Quando sei andato a studiare negli Stati Uniti sei riuscito a trovare un ambiente dove essere ‘figlio di’ o ‘nipote di’ era meno pesante?

Negli Stati Uniti non sentono questo peso. È tutto molto normale. Questo peso l’ho trovato soltanto in Italia. Ma se ci pensi bene, solo la categoria artistica viene additata o viene attaccata. Conosco figli di notai che fanno i notai, figli di chirurghi che fanno i chirurghi, figli di tassisti che fanno i tassisti. Una categoria molto rispettata, ad esempio, sono i figli dei ristoratori: se leggo “ristorante aperto dal 1915”, vuol dire che si deve mangiar bene, che è un posto che ha delle tradizioni. Poi, se ci pensi, il figlio ha ereditato le mura, ma se non capisce niente di carbonara è un disastro.

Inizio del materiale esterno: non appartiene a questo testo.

(** A repository the tracker does not hold: one remote call, nothing
    changed.  The listing reports the API error as it came; the three
    writing tools report that the issue was not found. *)
Theorem unknown_repository (lib : Lib) (repository since comment : str) (n : Z)
    (labels assignees : list str) (w : world) :
  missing (token w) = false -> quiet 1 w = true ->
  find_repo repository (remote w) = None ->
  whitespace_only comment = false ->
  let w1 := step (GetRepo repository) (remote w) w in
  GetNewIssues._run lib repository since w = (GithubApiError (exn_str not_found), w1)
  /\ AddLabelToIssue._run lib repository n labels w = (IssueNotFound n repository, w1)
  /\ AssignIssue._run lib repository n assignees w = (IssueNotFound n repository, w1)
  /\ CommentOnIssue._run repository n comment w = (IssueNotFound n repository, w1).
Proof.
  intros T Q F Blank. cbv zeta.
  assert (G : get_repo repository w
              = (inl not_found, step (GetRepo repository) (remote w) w)).
  { apply (remote_call_refused 0); [assumption | now rewrite F]. }
  split; [|split; [|split]].
  - unfold GetNewIssues._run. rewrite credential_pass by assumption.
    unfold try_except, bind. now rewrite G.
  - unfold AddLabelToIssue._run. rewrite credential_pass by assumption.
    unfold try_except, bind. now rewrite G.
  - unfold AssignIssue._run. rewrite credential_pass by assumption.
    unfold try_except, bind. now rewrite G.
  - unfold CommentOnIssue._run. rewrite credential_pass by assumption.
    rewrite blank_test, Blank. unfold try_except, bind. now rewrite G.
Qed.

Lemma unknown_repository_witness :
  GetNewIssues._run Sample.lib (lit "octocat/Nowhere") [] Sample.online
  = (GithubApiError (lit "404 Not Found"),
     step (GetRepo (lit "octocat/Nowhere")) (remote Sample.online) Sample.online)
  /\ AddLabelToIssue._run Sample.lib (lit "octocat/Nowhere") 1 [lit "bug"] Sample.online
     = (IssueNotFound 1 (lit "octocat/Nowhere"),
        step (GetRepo (lit "octocat/Nowhere")) (remote Sample.online) Sample.online)
  /\ AssignIssue._run Sample.lib (lit "octocat/Nowhere") 1 [lit "alice"] Sample.online
     = (IssueNotFound 1 (lit "octocat/Nowhere"),
        step (GetRepo (lit "octocat/Nowhere")) (remote Sample.online) Sample.online)
  /\ CommentOnIssue._run (lit "octocat/Nowhere") 1 (lit "hello") Sample.online
     = (IssueNotFound 1 (lit "octocat/Nowhere"),
        step (GetRepo (lit "octocat/Nowhere")) (remote Sample.online) Sample.online).
Proof.
  apply (unknown_repository Sample.lib (lit "octocat/Nowhere") [] (lit "hello") 1
           [lit "bug"] [lit "alice"] Sample.online); reflexivity.
Defined.

(** An issue number the repository does not hold: two remote calls, nothing
    changed, and each writing tool reports that the issue was not found. *)
Theorem unknown_issue (lib : Lib) (repository comment : str) (n : Z)
    (labels assignees : list str) (w : world) (r : Repo.t) :
  missing (token w) = false -> quiet 2 w = true ->
  find_repo repository (remote w) = Some r ->
  find_issue n (Repo.issues r) = None ->
  whitespace_only comment = false ->
  let w2 := step (GetIssue repository n) (remote w)
              (step (GetRepo repository) (remote w) w) in
  AddLabelToIssue._run lib repository n labels w = (IssueNotFound n repository, w2)
  /\ AssignIssue._run lib repository n assignees w = (IssueNotFound n repository, w2)
  /\ CommentOnIssue._run repository n comment w = (IssueNotFound n repository, w2).
Proof.
  intros T Q F G Blank. cbv zeta.
  assert (G2 : get_issue repository n (step (GetRepo repository) (remote w) w)
               = (inl not_found,
                  step (GetIssue repository n)
                    (remote (step (GetRepo repository) (remote w) w))
                    (step (GetRepo repository) (remote w) w))).
  { apply (remote_call_refused 0); [now apply quiet_step|].
    simpl remote. now rewrite F, G. }
  split; [|split].
  - unfold AddLabelToIssue._run. rewrite credential_pass by assumption.
    unfold try_except, bind.
    now rewrite (get_repo_quiet 1 repository w r Q F), G2.
  - unfold AssignIssue._run. rewrite credential_pass by assumption.
    unfold try_except, bind.
    now rewrite (get_repo_quiet 1 repository w r Q F), G2.
  - unfold CommentOnIssue._run. rewrite credential_pass by assumption.
    rewrite blank_test, Blank. unfold try_except, bind.
    now rewrite (get_repo_quiet 1 repository w r Q F), G2.
Qed.

Lemma unknown_issue_witness :
  AddLabelToIssue._run Sample.lib Sample.hello 99 [lit "bug"] Sample.online
  = (IssueNotFound 99 Sample.hello,
     step (GetIssue Sample.hello 99) (remote Sample.online)
       (step (GetRepo Sample.hello) (remote Sample.online) Sample.online))
  /\ AssignIssue._run Sample.lib Sample.hello 99 [lit "alice"] Sample.online
     = (IssueNotFound 99 Sample.hello,
        step (GetIssue Sample.hello 99) (remote Sample.online)
          (step (GetRepo Sample.hello) (remote Sample.online) Sample.online))
  /\ CommentOnIssue._run Sample.hello 99 (lit "hello") Sample.online
     = (IssueNotFound 99 Sample.hello,
        step (GetIssue Sample.hello 99) (remote Sample.online)
          (step (GetRepo Sample.hello) (remote Sample.online) Sample.online)).
Proof.
  apply (unknown_issue Sample.lib Sample.hello (lit "hello") 99
           [lit "bug"] [lit "alice"] Sample.online Sample.repo); reflexivity.
Defined.

(* ====================================================================== *)
(** ** More on labels *)
(* ====================================================================== *)

(** When the issue already carries every requested label, an empty request
    included, the run reads the repository and the issue and stops there:
    it reports the labels the issue has, reads no catalog (so a label on the
    issue need not be in it), writes nothing. *)
Theorem labels_already_present (lib : Lib) (repository : str) (n : Z)
    (labels E : list str) (w : world) :
  missing (token w) = false -> quiet 2 w = true ->
  labels_in (remote w) repository n = Some E ->
  incl labels E ->
  AddLabelToIssue._run lib repository n labels w
  = (LabelsAlreadyExist n E,
     step (GetIssue repository n) (remote w)
       (step (GetRepo repository) (remote w) w)).
Proof.
  intros T Q H Inc.
  destruct (labels_in_found _ _ _ _ H) as [r [i [F [G HE]]]]. subst E.
  apply minus_nil in Inc.
  rewrite (add_label_quiet lib repository n labels w r i T); try assumption.
  - cbv zeta. now rewrite Inc.
  - cbv zeta. now rewrite Inc.
Qed.

Lemma labels_already_present_witness :
  AddLabelToIssue._run Sample.lib Sample.hello 3 [] Sample.online
  = (LabelsAlreadyExist 3 [lit "bug"],
     step (GetIssue Sample.hello 3) (remote Sample.online)
       (step (GetRepo Sample.hello) (remote Sample.online) Sample.online)).
Proof.
  apply (labels_already_present Sample.lib Sample.hello 3 [] [lit "bug"]
           Sample.online); try reflexivity.
  intros x [].
Defined.

Ltac starts_here := unfold starts; eexists; simpl; reflexivity.

Ltac log_early :=
  split; [reflexivity|]; eexists;
  split; [simpl calls; rewrite <- ?app_assoc; reflexivity|];
  split; [intros ? ?; starts_here|];
  split; [intros ?; first [congruence | starts_here] | simpl; lia].

Ltac log_late L :=
  split; [reflexivity|]; eexists;
  split; [simpl calls; rewrite <- ?app_assoc; reflexivity|];
  split; [intros ? HE; rewrite L in HE; injection HE as <-; starts_here|];
  split; [intros ?; congruence | simpl; lia].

Per i figli di attori, registi, cantanti, che fanno il lavoro dei genitori, è diverso. Ma noi non siamo come i figli dei politici, non possiamo occupare posti dove facciamo danni alle persone. Come dicono gli americani, al massimo facciamo due ore di popcorn e Coca Cola. Se poi il mio film è una schifezza, non me lo faranno rifare. Poi io sono il meno aiutato, perché mio padre ha lavorato sempre e solo con un produttore: Aurelio De Laurentiis. Non ha fatto lobbismo nel tempo. Io in qualche modo, sono il figlio del clown e sono fiero di esserlo. Quando mio padre ha cercato di aiutarmi con il film che si bloccò, rifiutai perché volevo farcela da solo.